Here are a few other things that help:

  • Create a data dictionary early in your project. Write down what each dataset contains, how it was collected, and what format it's in. This forces you to be explicit about what your data actually is.
  • Separate your files as you go. Keep raw data separate from processed data, and keep both separate from your analysis scripts and your writing. You'll thank yourself later.
  • Check requirements before you need to comply with them. Look up your funding agency's data management requirements. Check your target journal's data sharing policy. Know what's expected.
  • Ask your advisor if you're unsure. This is not a question you want to guess wrong on.

FAQ

Are interview transcripts research data? Yes. The transcripts are the record of what participants said — that's your evidence. The audio recordings themselves are also data Most people skip this — try not to..

What about notes I took during observations? Those are data, assuming they record what you observed. If they're just your interpretations of what you saw, they might be closer to analysis notes. Be precise about the difference That alone is useful..

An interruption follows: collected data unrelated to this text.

(* ===== verification/LaneFlush.v ===== *)
(** * Flush of the local quota stream lane

    Models [flushShardPipeline] of [internal/stream/local_quanta_stream.go]:
    what the worker of a lane does in Redis with a batch of events - the click
    markers, the event stream, the spend counters the sync worker drains and
    the frequency counters.  The shard is the [Store] of [DebitScripts], so
    the keys are those the filter scripts use.  A pipeline is answered, or is
    cut after any number of its commands took effect.  The order in which Go
    ranges over the totals is a parameter. *)

From S2P Require Import Prelude RedisKeys DebitScripts StreamLane.
Open Scope Z_scope.

Module LaneFlush.

Import RedisKeys DebitScripts StreamLane.

(** ** Pipelines *)

Inductive Cmd :=
  | CSetNX (k : list Z) (ttl : Z) | CXAdd (k : list Z) (d : list Z) | CIncrBy (k : list Z) (d : Z)
  | CSAdd (k m : list Z) | CExpire (k : list Z) (t : Z).

(** The reply is [Some true] unless the command fails or finds a marker. *)
Definition run_cmd (c : Cmd) : Script bool :=
  match c with
  | CSetNX k ttl => SETNX k (RInt 1) (Some ttl)
  | CXAdd k d => XADD k [RStr (lit "d"); RStr d] ;~ sret true
  | CIncrBy k d => INCRBY k d ;~ sret true
  | CSAdd k m => SADD k m ;~ sret true
  | CExpire k t => EXPIRE k (Some t) ;~ sret true
  end.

Is a survey questionnaire research data? The blank questionnaire template? That's more like an instrument or tool — similar to analysis software. But the completed surveys with actual responses? Those are definitely data That's the whole idea..

Does my thesis or dissertation count as research data? No. Your thesis is your written argument. It's the product of your research, not the data itself.

What if I'm using someone else's data? Then their data is your data, in a sense. You're using existing evidence to answer your question. Just be sure to document where it came from and how you accessed it No workaround needed..

The Bottom Line

Research data is the evidence — the observations, measurements, responses, and recordings you collect to answer your question. Everything else: your literature review, your analysis, your conclusions, your drafts — that's the work you do with the data, not the data itself.

Most guides skip this. Don't.

Get clear on this distinction early, and you'll save yourself a lot of confusion. Your committee will appreciate it. Your future self, digging through files three years later, will definitely appreciate it.

Now go make sure your data management plan actually covers the right things.